Wäre mal interessant gewesen, sie hätten auch die manipulativen und empathischen F#higkeiten untersucht, zudem, inwieweit die Probanden Verantwortung für ihr Handeln übernehmen und sie zu riskantem Verhalten neigen.

Davon ab kann es natürlich auch sein, dass jugendliches Regelübertreten auch ein Hinweis darauf sein kann, dass der/die Betreffende den Sinn verschiedener Regeln anders sieht als sein (erwachsenes) Umfeld - also ggf. eine Neigung zum Selberdenken hat. Und das könnte auf manchen Gebieten u.a. eine gute Voraussetzung zu erfolgreichem Unternehmertum sein.

Davon ab gibt es 200 pro auch erfolgreiche Unternehmer, die weder als Kinder noch als Erwachsene verlogene, betrügerische und antisoziale Individuen waren.
05.01.14, 23:39:09

kossi

Ich bin selbst Unternehmerin und habe in meiner Jugend viele, sehr viele Regeln gebrochen, weil ich keinen Sinn darin sah oder weil ich einfach mal Grenzen austesten wollte, meine und die anderer.
Ich wollte meinen eigenen Weg gehen und mich nicht irgendeinem Diktat unterwerfen. Aber ich war nie unsozial, da ich immer wusste, wie ich mich in welcher Situation wie verhalten konnte und die Reaktionen genau einschätzen konnte.

In diesem Artikel sehe ich mich und auch einige mir bekannte Unternehmer, aber keinen Autisten, denn sie könnten die Menschen nicht so schnell einschätzen und die Reaktionen voraussehen.
06.01.14, 22:31:55

Fundevogel

Zitat von kossi:
In diesem Artikel sehe ich mich und auch einige mir bekannte Unternehmer, aber keinen Autisten, denn sie könnten die Menschen nicht so schnell einschätzen und die Reaktionen voraussehen.

In meinem Bekanntenkreis sind mehrere sehr erfolgreiche Unternehmer und bekannte Menschen des öffentlichen Lebens, die Autisten sind und die Menschen erfassen und ihre Reaktionen voraus berechnen können, wie es die meisten Menschen nicht können.

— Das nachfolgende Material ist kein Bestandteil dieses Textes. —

(* ===== verification/Scenario.v ===== *)
(** * Scenario: one small shop, run

    A menu, a kiosk, a gateway that says yes, and a morning's requests: two
    orders, one paid in cash and refunded in two halves, one paid through the
    gateway and made. The theorems about reachable databases are instantiated
    here, and their definitions evaluated. *)

From S2P Require Import Prelude Text Schema Errors Program Pricing OrderState Transition.
From S2P Require Import BusinessDay Idempotency CreateOrder OrderDoors Gateway Webhooks.
From S2P Require Import CreatePayment Refunds Books Invariants Handlers System.

Section runs.
Context `{port : PaymentPort}.
Context (config : Config) (tzOffset : string → Z → Z) (sha256 : string → string).

(** Requests served one after another. *)
Definition serve (gw : Gateway) (c : Pool) (th : thread) : Pool :=
  let r := run gw (projT2 th) (pool_db c) in
  {| pool_db := r.1.1; pool_threads := pool_threads c; pool_log := pool_log c ++ r.1.2 |}.

Lemma serve_steps gw l c :
  Forall (request config tzOffset sha256) l →
  pool_steps (request config tzOffset sha256) c (foldl (serve gw) c l).
Proof.
  revert c. induction l as [|[R p] l IH]; intros c Hl; [apply rtc_refl|].
  apply Forall_cons in Hl as [Hp Hl]. etransitivity; [|by apply IH].
  destruct c as [db threads log]. eapply rtc_l; [by apply pool_spawn|].
  apply (run_steps config tzOffset sha256 p).
Qed.
End runs.

Module Shop.
Definition config : Config := {|
  VAT_BASIS_POINTS := 700; BUSINESS_TIMEZONE := "Asia/Bangkok";
  BUSINESS_DAY_START_HOUR := 5; ORDER_EXPIRY_SECONDS := 600; CURRENCY := "THB" |}.

(** Bangkok keeps UTC+7 all year. *)
Definition tzOffset (zone : string) (instant : Z) : Z := 7 * 3600000.

(** A stand-in for the digest: no two requests of the scenario collide under it. *)
Definition sha256 (s : string) : string := s.

Definition noon : Z := 1753246800000.

Definition morning : Database := {|
  categories := {[ "drinks" := {| cat_name := "Drinks"; cat_sortOrder := 0; cat_isActive := true |} ]};
  menuItems := {[ "latte" := {| mi_categoryId := "drinks"; mi_name := "Latte";
                                mi_description := None; mi_imageUrl := None;
                                mi_basePriceMinor := 10000; mi_isAvailable := true;
                                mi_sortOrder := 0 |} ]};
  optionGroups := {[ "milk" := {| og_name := "Milk"; og_minSelect := 0; og_maxSelect := 1 |} ]};
  options := {[ "oat" := {| opt_optionGroupId := "milk"; opt_name := "Oat";
                            opt_priceDeltaMinor := 1500; opt_isDefault := false;
                            opt_isAvailable := true |} ]};
  menuItemOptionGroups := [ {| lk_menuItemId := "latte"; lk_optionGroupId := "milk"; lk_sortOrder := 0 |} ];
  kioskDevices := {[ "k1" := DevACTIVE ]};
  orders := ∅; orderItems := []; orderItemOptions := []; orderStatusHistory := [];
  orderNumberCounters := ∅; payments := ∅; refunds := ∅; paymentEvents := ∅;
  idempotencyKeys := ∅ |}.

Definition cashier : Principal := StaffPrincipal "u1" CASHIER.
Definition kiosk : Principal := DevicePrincipal "k1".

Definition basket (channel : OrderChannel) (quantity : Z) : CreateOrderInput := {|
  in_channel := channel;
  in_items := [ {| ri_menuItemId := "latte"; ri_quantity := quantity;
                   ri_optionIds := ["oat"]; ri_notes := None |} ];
  in_customerName := None; in_expectedTotalMinor := None; in_draft := None |}.

Definition ids (o : string) : NewIds := {|
  ni_order := o; ni_line := fun n => o +:+ pretty n; ni_createdAt := noon * 1000 |}.

Definition succeededPayload : Json := JObj [
  ("type", JStr "payment_intent.succeeded");
  ("data", JObj [("object", JObj [("id", JStr "pi_2"); ("amount_received", JNum 11500);
                                  ("currency", JStr "thb")])])].

(** A gateway whose every answer is the happy one. *)
Definition stripe : StripeClient := {|
  pi_create := fun _ _ _ _ => Ok {| si_id := "pi_2"; si_status := "requires_payment_method";
    si_amountReceived := 0; si_clientSecret := Some "secret"; si_latestCharge := NoCharge |};
  pi_cancel := fun _ => Ok tt;
  pi_retrieve := fun _ => Ok {| si_id := "pi_2"; si_status := "succeeded";
    si_amountReceived := 11500; si_clientSecret := Some "secret";
    si_latestCharge := ExpandedCharge (Some "promptpay") |};
  constructEvent := fun _ signature secret =>
    if bool_decide (signature = secret) then
      Ok {| se_id := "evt_1"; se_type := "payment_intent.succeeded"; se_created := 1753246800;
            se_payload := succeededPayload |}
    else Err {| sx_type := StripeOtherError; sx_statusCode := None |} |}.

Definition gw : Gateway := stripeGateway stripe.

Definition cash (tendered : Z) : CreatePaymentInput :=
  {| cp_method := CASH; cp_cashTenderedMinor := Some tendered |}.
Definition byGateway : CreatePaymentInput :=
  {| cp_method := CARD; cp_cashTenderedMinor := None |}.
Definition give (amount : Z) : CreateRefundInput :=
  {| cr_amountMinor := amount; cr_reason := "spilt" |}.

Definition createFor (principal : Principal) (channel : OrderChannel) (quantity : Z)
    (key oid : string) : thread :=
  thread_of (createOrder config tzOffset sha256 principal (basket channel quantity)
    (Some key) noon (ids oid)).

(** The morning's requests, in order. *)
Definition day : list thread := [
  createFor cashier COUNTER 2 "create-o1" "o1";
  createFor kiosk KIOSK 1 "create-o2" "o2";
  thread_of (createPayment sha256 cashier "o1" (cash 30000) (Some "pay-o1") "p1" noon);
  thread_of (createPayment sha256 kiosk "o2" byGateway (Some "pay-o2") "p2" noon);
  thread_of (receive stripe ["whsec"] (Some "body") (Some "whsec") "e1" noon);
  thread_of (processEvent (port := stripePort) "e1" noon);
  thread_of (transition cashier "o2" IN_PREPARATION);
  thread_of (refund config tzOffset "u1" "r1" "p1" (give 3000) noon);
  thread_of (refund config tzOffset "u1" "r2" "p1" (give 20000) noon)].

Definition closing : Pool := foldl (serve gw) (idle morning) day.

(** Where things stood before the webhook came in. *)
Definition midday : Pool := foldl (serve gw) (idle morning) (take 4 day).

Lemma midday_reachable : reachable (port := stripePort) config tzOffset sha256 midday.
Proof.
  exists morning. split; [by split_and!|]. apply serve_steps. repeat constructor.
Qed.

Lemma midday_closing :
  pool_steps (request (port := stripePort) config tzOffset sha256) midday closing.
Proof. apply (serve_steps (port := stripePort) config tzOffset sha256 gw (drop 4 day)). repeat constructor. Qed.

Lemma closing_reachable : reachable (port := stripePort) config tzOffset sha256 closing.
Proof.
  destruct midday_reachable as (db & Ho & Hs). exists db. split; [done|].
  etransitivity; [exact Hs|exact midday_closing].
Qed.

(** What the morning left on the books. *)
Example closing_books :
  o_status <$> orders (pool_db closing) = {[ "o1" := REFUNDED; "o2" := IN_PREPARATION ]} ∧
  o_orderNumber <$> orders (pool_db closing) =
    {[ "o1" := Some "A-001"; "o2" := Some "A-002" ]} ∧
  p_status <$> payments (pool_db closing) = {[ "p1" := PaySUCCEEDED; "p2" := PaySUCCEEDED ]} ∧
  o_totalMinor <$> orders (pool_db closing) = {[ "o1" := 23000; "o2" := 11500 ]} ∧
  length (orderStatusHistory (pool_db closing)) = 6%nat.
Proof. vm_compute. auto 10. Qed.

Definition blankOrder : OrderRow := {|
  o_orderNumber := None; o_businessDay := ""; o_channel := COUNTER; o_status := DRAFT;
  o_kioskDeviceId := None; o_createdByUserId := None; o_customerName := None;
  o_subtotalMinor := 0; o_vatMinor := 0; o_totalMinor := 0; o_currency := "THB";
  o_expiresAt := None; o_createdAt := 0 |}.

Definition blankPayment : PaymentRow := {|
  p_orderId := ""; p_provider := STRIPE; p_providerIntentId := None; p_method := None;
  p_status := PayFAILED; p_amountMinor := 0; p_currency := "THB"; p_idempotencyKey := None;
  p_cashTenderedMinor := None; p_createdAt := 0 |}.

(** The rows at closing time, evaluated. *)
Definition paid_o2 : OrderRow :=
  Eval vm_compute in default blankOrder (orders (pool_db closing) !! "o2").
Definition cash_p1 : PaymentRow :=
  Eval vm_compute in default blankPayment (payments (pool_db closing) !! "p1").
Definition card_p2 : PaymentRow :=
  Eval vm_compute in default blankPayment (payments (pool_db closing) !! "p2").

Definition waiting_o2 : OrderRow :=
  Eval vm_compute in default blankOrder (orders (pool_db midday) !! "o2").

Lemma find_waiting_o2 : orders (pool_db midday) !! "o2" = Some waiting_o2.
Proof. vm_compute. reflexivity. Qed.
Lemma find_o2 : orders (pool_db closing) !! "o2" = Some paid_o2.
Proof. vm_compute. reflexivity. Qed.
Lemma find_p1 : payments (pool_db closing) !! "p1" = Some cash_p1.
Proof. vm_compute. reflexivity. Qed.
Lemma find_p2 : payments (pool_db closing) !! "p2" = Some card_p2.
Proof. vm_compute. reflexivity. Qed.
End Shop.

Kann es sein, dass du über Autismus sehr einseitig informiert bist?
08.01.14, 10:25:18

kossi

Nein, so war das nicht gemeint. Ich meine eine bewusste Übertretung sozialer Gesetze, einfach nur um zu schauen, wie weit man diese Gesetze ausweiten kann. oder einfach nur zur Provokation. Einfach doof und falsch geschrieben. Sorry!
08.01.14, 17:45:56

Bicycle

Antisoziales Verhalten in der Schule war für mich z.B. wenn jemand bei einen Gruppenreferat am Ende behauptete alles alleine gemacht zu haben, obwohl man alle Aufgaben so aufgeteilt hatte, dass jeder gleich viel hatte. Wenn das nicht davor abgesprochen war, weil dieser Schüler vielleicht eine bessere Note brauchte als der Rest, empfand ich das als antisozial.

Ich kenne Unternehmer die in der Jugend die klischeehaften "Rebellen" waren und genauso welche die in der Jugend klischeehafte "Streber" waren. Genauso sind die Studien. Es gibt Beobachtungen in welchen die "Streber" von Eliteinternaten in die Chefetage kommen und es gibt Beobachtungen in welchen die "Jugendrebellen" in die Chefetage kommen.

Aber letztendlich gilt für diese Studie, wie für jede andere auch: Die Studie sagt nur über die was aus, die die Studie mitgemacht haben.

@ kossi, auch Autisten können provozieren und Regeln ausweiten oder übertreten. Auch rein zum Spaß oder um zu schauen was passiert.